Röportaj boyunca yüzü kapalı olan Culani, Alevilerden Hıristiyanlara, El Kaide ile ilişkilerden Batı'ya yönelik yaklaşımlarına kadar birçok konuya değindi.
Aleviler için, "İslama göre onlar kafir" diyen Culani, Alevilerin Esad'dan yana olmadıklarını, onun "Sünnilere karşı yaptıklarını kabul etmedikleri" ve İslam'ı kabul etmeleri halinde "düşman" sayılmayacaklarını söyledi.
Culani, yalnızca kendilerine karşı savaşanlarla savaştıklarını ileri sürdü. Nusra lideri, Beşar Esad'ın doğum yerini kastederek, "Savaş Kurdaha'da değil, Şam'da sona erecek" dedi.
El Kaide emiri, Hıristiyanlarla da şimdilik savaşmadıklarını belirtti. Ancak İdlib'deki Hıristiyan köylerini kuşatma altına aldıklarını doğrulayan Culani, bu köylerin Suriye ordusu tarafından üs olarak kullanıldığını ve köylülerin de kendilerine karşı savaştığını savundu.
"Nusra, El Kaide'den kopacak" iddialarına da yanıt veren Culani, Kaide'den kopmayacaklarını açıkladı. Emirleri El Kaide liderliğinden, Suriye yönetimini devirmek için aldıklarını, ancak Suriye dışında faaliyet yürütmediklerini söyledi.
El Kaide liderliğinden Batı'da ve Avrupa'da saldırı düzenlememeleri yönünde emir aldıklarını da söyleyen Culani, dikkatlerini Esad'ın devrilmesine verdiklerini belirterek, "Emin olun, Esad'ın düşüşü uzun sürmeyecek" dedi.

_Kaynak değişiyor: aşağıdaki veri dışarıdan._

(* ===== verification/QueryIndex.v ===== *)
(** The search index of [src/crates/codevetter-core/src/commands/structural_graph/query]:
    [index.rs] (normalization, the tiers of whole-value matches, tokens, lexical
    relevance, the index and its cache) and the records of [mod.rs].

    Rust's Unicode tables are the class [Unicode], the natural logarithm of
    [f64] the parameter [ln]: every theorem holds for all of them.  The
    process-wide [QUERY_INDEXES] is a state passed along. *)
From S2P Require Import Prelude Ordering Entries RustText GraphTypes F64 Analysis Communities Snapshot.
Local Open Scope N_scope.

Class Unicode : Type := {
  to_lowercase : string -> string;
  is_alphanumeric : N -> bool;
  is_numeric : N -> bool;
  is_uppercase : N -> bool;
  is_lowercase : N -> bool
}.

Definition MAX_QUERY_INDEXES : nat := 16.
Definition MAX_SCORE : N := 999999.
Definition TIER_ID : N := 900000.
Definition TIER_QUALIFIED : N := 800000.
Definition TIER_PATH : N := 700000.
Definition TIER_LABEL : N := 600000.
Definition TIER_QUALIFIED_CONTAINS : N := 500000.
Definition TIER_PATH_CONTAINS : N := 400000.
Definition TIER_LABEL_CONTAINS : N := 300000.
Definition TIER_LEXICAL : N := 0.
Definition TIER_SPAN : f64 := f64_of_Z 99999.
Definition WEIGHT_LABEL : f64 := f64_one.
Definition WEIGHT_QUALIFIED : f64 := f64_literal 75 100.
Definition WEIGHT_PATH : f64 := f64_literal 6 10.
Definition WEIGHT_KIND : f64 := f64_literal 25 100.
Definition WEIGHT_DETAIL : f64 := f64_literal 4 10.

Record GraphQueryFilter : Type := {
  node_kinds : list string;
  edge_kinds : list string;
  filter_trust : list GraphTrust
}.
Definition default_filter : GraphQueryFilter := {| node_kinds := []; edge_kinds := []; filter_trust := [] |}.
Record StructuralGraphQueryIndex : Type := {
  exact : BTreeMap string (list nat);
  tokens : BTreeMap string (list nat);
  node_count : nat
}.

Definition node_matches_filter (node : StructuralGraphNode) (filter : GraphQueryFilter) : bool :=
  (is_nil (node_kinds filter) || any (fun kind => seqb kind (node_kind node)) (node_kinds filter))
  && (is_nil (filter_trust filter) || elemb (node_trust node) (filter_trust filter)).
Definition edge_matches_filter (edge : StructuralGraphEdge) (filter : GraphQueryFilter) : bool :=
  (is_nil (edge_kinds filter) || any (fun kind => seqb kind (edge_kind edge)) (edge_kinds filter))
  && (is_nil (filter_trust filter) || elemb (edge_trust edge) (filter_trust filter)).

(** [QUERY_INDEXES], its lock not poisoned. *)
Abbreviation query_cache := (BTreeMap string StructuralGraphQueryIndex).

Section Index.
Context `{Unicode} (ln : f64 -> f64).

Definition normalize (value : string) : string :=
  to_lowercase (replace_byte 92 47 (trim_matches is_whitespace value)).

(** [option.as_deref() == Some(needle)] and [is_some_and(|v| v.contains(needle))] *)
Definition equals (value : option string) (needle : string) : bool :=
  match value with Some v => seqb v needle | None => false end.
Definition contains (value : option string) (needle : string) : bool :=
  match value with Some v => str_contains needle v | None => false end.
Definition rank_node (node : StructuralGraphNode) (needle : string) : option (N * string) :=
  let id := normalize (node_id node) in
  let qualified := option_map normalize (qualified_name node) in
  let path := option_map normalize (node_path node) in
  let label := normalize (label node) in
  if seqb id needle then Some (TIER_ID, "id"%string)
  else if equals qualified needle then Some (TIER_QUALIFIED, "qualified_name"%string)
  else if equals path needle then Some (TIER_PATH, "path"%string)
  else if seqb label needle then Some (TIER_LABEL, "label"%string)
  else if contains qualified needle then Some (TIER_QUALIFIED_CONTAINS, "qualified_name_contains"%string)
  else if contains path needle then Some (TIER_PATH_CONTAINS, "path_contains"%string)
  else if str_contains needle label then Some (TIER_LABEL_CONTAINS, "label_contains"%string)
  else None.

(** ** Tokens *)

Definition STOP_WORDS : list string :=
  ["a"; "an"; "and"; "are"; "does"; "for"; "from"; "how"; "in"; "is"; "of"; "on"; "or"; "the"; "to"; "what";
   "when"; "where"; "which"; "why"; "with"]%string.
(** [_ - . / : \ ] *)
Definition is_separator (c : N) : bool := elemb c [95; 45; 46; 47; 58; 92].
Definition is_token_char (c : N) : bool := is_alphanumeric c || is_separator c.

(** The words of a segment, cut where the case or the kind of character changes. *)
Fixpoint split_words (previous : option N) (current : string) (l : list (N * string)) : list string :=
  match l with
  | [] => if is_empty current then [] else [current]
  | (c, e) :: rest =>
      let boundary := match previous with
        | None => false
        | Some p =>
            (is_uppercase c && is_lowercase p) || xorb (is_numeric c) (is_numeric p)
            || (is_uppercase c && is_uppercase p
                && match rest with (n, _) :: _ => is_lowercase n | [] => false end)
        end in
      if boundary && negb (is_empty current) then current :: split_words (Some c) e rest
      else split_words (Some c) (current ++ e)%string rest
  end.
Definition case_words (segment : string) : list string :=
  let words := split_words None EmptyString (char_indices segment) in
  if (length words <? 2)%nat then []
  else List.filter (fun word => 2 <=? blen word) (map to_lowercase words).

Definition push_key (keys : list string) (value : string) : list string :=
  if (2 <=? blen value) && negb (elemb value STOP_WORDS) && negb (elemb value keys) then keys ++ [value] else keys.
Definition token_keys (raw : string) : list string :=
  let keys := push_key [] (to_lowercase raw) in
  let segments := List.filter (fun s => negb (is_empty s)) (split is_separator raw) in
  foldl (fun keys segment =>
      let keys := if (1 <? length segments)%nat then push_key keys (to_lowercase segment) else keys in
      foldl push_key keys (case_words segment))
    keys segments.
(** The trimmed pieces of a text between characters that are in no token. *)
Definition raw_tokens (text : string) : list string :=
  List.filter (fun raw => negb (is_empty raw))
    (map (trim_matches is_whitespace) (split (fun c => negb (is_token_char c)) text)).
Definition index_keys (text : string) : list string :=
  dedup (sort (concat (map token_keys (raw_tokens text)))).

(** ** Lexical relevance *)

Record LexicalTerm : Type := { term_text : string; weight : f64 }.
Record LexicalQuery : Type := { terms : list LexicalTerm; total_weight : f64 }.

Definition postings (index : StructuralGraphQueryIndex) (text : string) : list nat :=
  default [] (map_get text (tokens index)).
Definition add_term (index : StructuralGraphQueryIndex) (terms : list LexicalTerm) (text : string) : list LexicalTerm :=
  if any (fun term => seqb (term_text term) text) terms then terms else
  let frequency := length (postings index text) in
  if (frequency =? 0)%nat then terms else
  let weight := ln (f64_add f64_one (f64_div (f64_of_nat (Nat.max (node_count index) 1))
                                       (f64_add f64_one (f64_of_nat frequency)))) in
  terms ++ [{| term_text := text; weight := weight |}].
Definition lexical_query (query : string) (index : StructuralGraphQueryIndex) : LexicalQuery :=
  let found := foldl (fun terms raw => foldl (add_term index) terms (token_keys raw)) [] (raw_tokens query) in
  let sorted := sort_by (fun left right => then_with (f64_total_cmp (weight right) (weight left))
                                             (cmp (term_text left) (term_text right))) found in
  {| terms := sorted; total_weight := f64_sum (map weight sorted) |}.

(** The byte offset of the first occurrence: [s.find(needle)]. *)
Definition find_offset (needle s : string) : option nat :=
  match find_after needle s with
  | Some after => Some (String.length s - String.length needle - String.length after)%nat
  | None => None
  end.
Definition alphanumeric_at (field : string) (i : nat) : bool :=
  match String.get i field with Some c => is_ascii_alphanumeric (byte_of c) | None => false end.
Fixpoint scan_field (fuel : nat) (field term : string) (from : nat) (best : f64) : f64 :=
  match fuel with
  | O => best
  | S fuel =>
      match find_offset term (str_drop from field) with
      | None => best
      | Some offset =>
          let start := (from + offset)%nat in
          let stop := (start + String.length term)%nat in
          let boundary_before := (start =? 0)%nat || negb (alphanumeric_at field (start - 1)) in
          let boundary_after := (stop =? String.length field)%nat || negb (alphanumeric_at field stop) in
          let quality := if boundary_before && boundary_after then f64_literal 9 10
                         else if boundary_before then f64_literal 65 100 else f64_literal 4 10 in
          let best := f64_max best quality in
          if f64_leb (f64_literal 9 10) best then best else
          let from := (start + Nat.max (String.length term) 1)%nat in
          if (String.length field <=? from)%nat then best else scan_field fuel field term from best
      end
  end.
Definition field_hit (field term : string) : f64 :=
  if is_empty field then f64_zero
  else if seqb field term then f64_one
  else scan_field (S (String.length field)) field term 0 f64_zero.

Definition best_field (node : StructuralGraphNode) (term : string) : f64 :=
  let best := f64_mul WEIGHT_LABEL (field_hit (normalize (label node)) term) in
  let best := foldl (fun best wf => match snd wf with
      | Some field => f64_max best (f64_mul (fst wf) (field_hit (normalize field) term))
      | None => best
      end) best [(WEIGHT_QUALIFIED, qualified_name node); (WEIGHT_PATH, node_path node); (WEIGHT_DETAIL, detail node)] in
  f64_max best (f64_mul WEIGHT_KIND (field_hit (normalize (node_kind node)) term)).
Definition lexical_relevance (node : StructuralGraphNode) (query : LexicalQuery) : f64 :=
  if f64_leb (total_weight query) f64_zero then f64_zero else
  let earned := foldl (fun earned term => f64_add earned (f64_mul (weight term) (best_field node (term_text term))))
                  f64_zero (terms query) in
  f64_clamp (f64_div earned (total_weight query)) f64_zero f64_one.
Definition tiered_score (tier : N) (relevance : f64) : N :=
  N.min (N.min (tier + f64_round_u32 (f64_mul (f64_clamp relevance f64_zero f64_one) TIER_SPAN)) u32_max) MAX_SCORE.
Definition rank_question_tokens (node : StructuralGraphNode) (query : LexicalQuery) : option (N * string) :=
  if is_nil (terms query) then None else
  let relevance := lexical_relevance node query in
  if f64_ltb f64_zero relevance then Some (tiered_score TIER_LEXICAL relevance, "lexical_question"%string) else None.

(** ** The index and its cache *)

(** [map.entry(key).or_default().push(ordinal)] *)
Definition push_ordinal (ordinal : nat) (m : BTreeMap string (list nat)) (key : string) : BTreeMap string (list nat) :=
  push_entry key ordinal m.
Definition exact_values (node : StructuralGraphNode) : list string :=
  map normalize (omap id [Some (node_id node); node_path node; qualified_name node; Some (label node)]).
Definition searchable (node : StructuralGraphNode) : string :=
  (label node ++ " " ++ default "" (qualified_name node) ++ " " ++ default "" (node_path node) ++ " "
   ++ node_kind node ++ " " ++ default "" (detail node))%string.
Definition index_node (index : StructuralGraphQueryIndex) (p : nat * StructuralGraphNode) : StructuralGraphQueryIndex := {|
  exact := foldl (push_ordinal (fst p)) (exact index) (exact_values (snd p));
  tokens := foldl (push_ordinal (fst p)) (tokens index) (index_keys (searchable (snd p)));
  node_count := node_count index |}.
Definition build_index (snapshot : StructuralGraphSnapshot) : StructuralGraphQueryIndex :=
  let index := foldl index_node {| exact := []; tokens := []; node_count := length (nodes snapshot) |}
                 (enumerate_nat 0 (nodes snapshot)) in
  {| exact := exact index; tokens := map (fun p => (fst p, dedup (sort (snd p)))) (tokens index);
     node_count := node_count index |}.

Definition query_index (snapshot : StructuralGraphSnapshot) (cache : query_cache) : StructuralGraphQueryIndex * query_cache :=
  match map_get (snapshot_id snapshot) cache with
  | Some index => (index, cache)
  | None =>
      let index := build_index snapshot in
      let cache := if (MAX_QUERY_INDEXES <=? length cache)%nat then [] else cache in
      (index, map_insert (snapshot_id snapshot) index cache)
  end.

(** The work of the first query, done early. *)
Definition prepare_search_index (snapshot : StructuralGraphSnapshot) (cache : query_cache) : query_cache :=
  snd (query_index snapshot cache).

Definition candidate_ordinals (index : StructuralGraphQueryIndex) (needle : string) (query : LexicalQuery) : list nat :=
  let candidates := set_of_list (default [] (map_get needle (exact index))) in
  sort (foldl (fun candidates term => foldl (fun s i => set_insert i s) candidates (postings index (term_text term)))
          candidates (terms query)).
End Index.

Definition trust_cost (trust : GraphTrust) : f64 :=
  match trust with
  | Extracted => f64_one
  | Inferred => f64_literal 16 10
  | Ambiguous => f64_literal 35 10
  | Legacy => f64_of_Z 4
  end.

(** ASCII tables, for the examples. *)
Definition ascii : Unicode := {|
  to_lowercase := to_ascii_lowercase; is_alphanumeric := is_ascii_alphanumeric; is_numeric := is_ascii_digit;
  is_uppercase := is_ascii_uppercase; is_lowercase := is_ascii_lowercase |}.
Example ex_token_keys :
  @token_keys ascii "src/parseURLQuery" =
  ["src/parseurlquery"; "src"; "parseurlquery"; "parse"; "url"; "query"]%string /\
  @token_keys ascii "context.go" = ["context.go"; "context"; "go"]%string.
Proof. vm_compute. done. Qed.
Example ex_field_hits :
  map (fun field => field_hit field "path") ["path"; "full path here"; "pathfinder"; "fullpath"; "unrelated"]%string =
  [f64_one; f64_literal 9 10; f64_literal 65 100; f64_literal 4 10; f64_zero].
Proof. vm_compute. done. Qed.
(** ** Projections *)

(** The page of an order of nodes, with the edges between its nodes: the
    common part of [overview_page] and [community_page]. *)
Definition by_degree (degree : BTreeMap string nat) (l : list StructuralGraphNode) : list StructuralGraphNode :=
  sort_by (fun left right => then_with (Nat.compare (count_of degree (node_id right)) (count_of degree (node_id left)))
                               (cmp (node_id left) (node_id right))) l.
Definition sort_edges_by_id (l : list StructuralGraphEdge) : list StructuralGraphEdge :=
  sort_by (fun left right => cmp (edge_id left) (edge_id right)) l.
Definition project_page (snapshot : StructuralGraphSnapshot) (ranked : list StructuralGraphNode) (limit : nat)
    (offset : N) : outcome GraphProjection :=
  if len ranked <? offset then Err INVALID_CURSOR else
  let page := take limit (drop (N.to_nat offset) ranked) in
  let next_offset := offset + len page in
  let among := edges_among (set_of_list (map node_id page)) (edges snapshot) in
  let shown := take MAX_EDGE_LIMIT among in
  Ok (enforce_projection_bytes [] {|
    projected_nodes := order_nodes page; projected_edges := sort_edges_by_id shown;
    projection_truncated := (next_offset <? len ranked) || (length shown <? length among)%nat;
    next_cursor := cursor_below next_offset (len ranked);
    projection_context := query_context snapshot |}).
Definition overview_page (snapshot : StructuralGraphSnapshot) (limit : option N) (cursor : option string)
    : outcome GraphProjection :=
  offset ← parse_cursor cursor;
  project_page snapshot (by_degree (count_degrees (edges snapshot)) (nodes snapshot)) (bounded_limit limit) offset.
Definition overview (snapshot : StructuralGraphSnapshot) (limit : option N) : outcome GraphProjection :=
  match overview_page snapshot limit None with Err _ => Crash "default graph cursor is valid" | r => r end.
Definition community_members (snapshot : StructuralGraphSnapshot) (id : string) : list StructuralGraphNode :=
  by_degree (count_degrees (edges snapshot))
    (List.filter (fun node => bool_decide (community_id node = Some id)) (nodes snapshot)).
Definition community_page (snapshot : StructuralGraphSnapshot) (id : string) (limit : option N)
    (cursor : option string) : outcome GraphProjection :=
  if negb (any (fun c => seqb (community_entry_id c) id) (communities snapshot))
  then Err ("No graph community matches '" ++ id ++ "'") else
  offset ← parse_cursor cursor;
  project_page snapshot (community_members snapshot id) (bounded_limit limit) offset.
Definition community (snapshot : StructuralGraphSnapshot) (id : string) (limit : option N) : outcome GraphProjection :=
  community_page snapshot id limit None.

İdlib'deki Fetih Ordusu koalisyonuna da değinen Culani, koalisyondaki diğer grupların da kendilerini gibi "Müslüman" olduğunu ve Nusra'da pek farklarının bulunmadığını kaydetti.
Nusra'nın Batı'nın ne söylediğini umursamadığını söyleyen Culani, şeriat hukuku uygulayacaklarını, ancak Batı'nın Suriye'de Esad'ın kalmasını ve azınlık iktidarı istediğini ileri sürdü.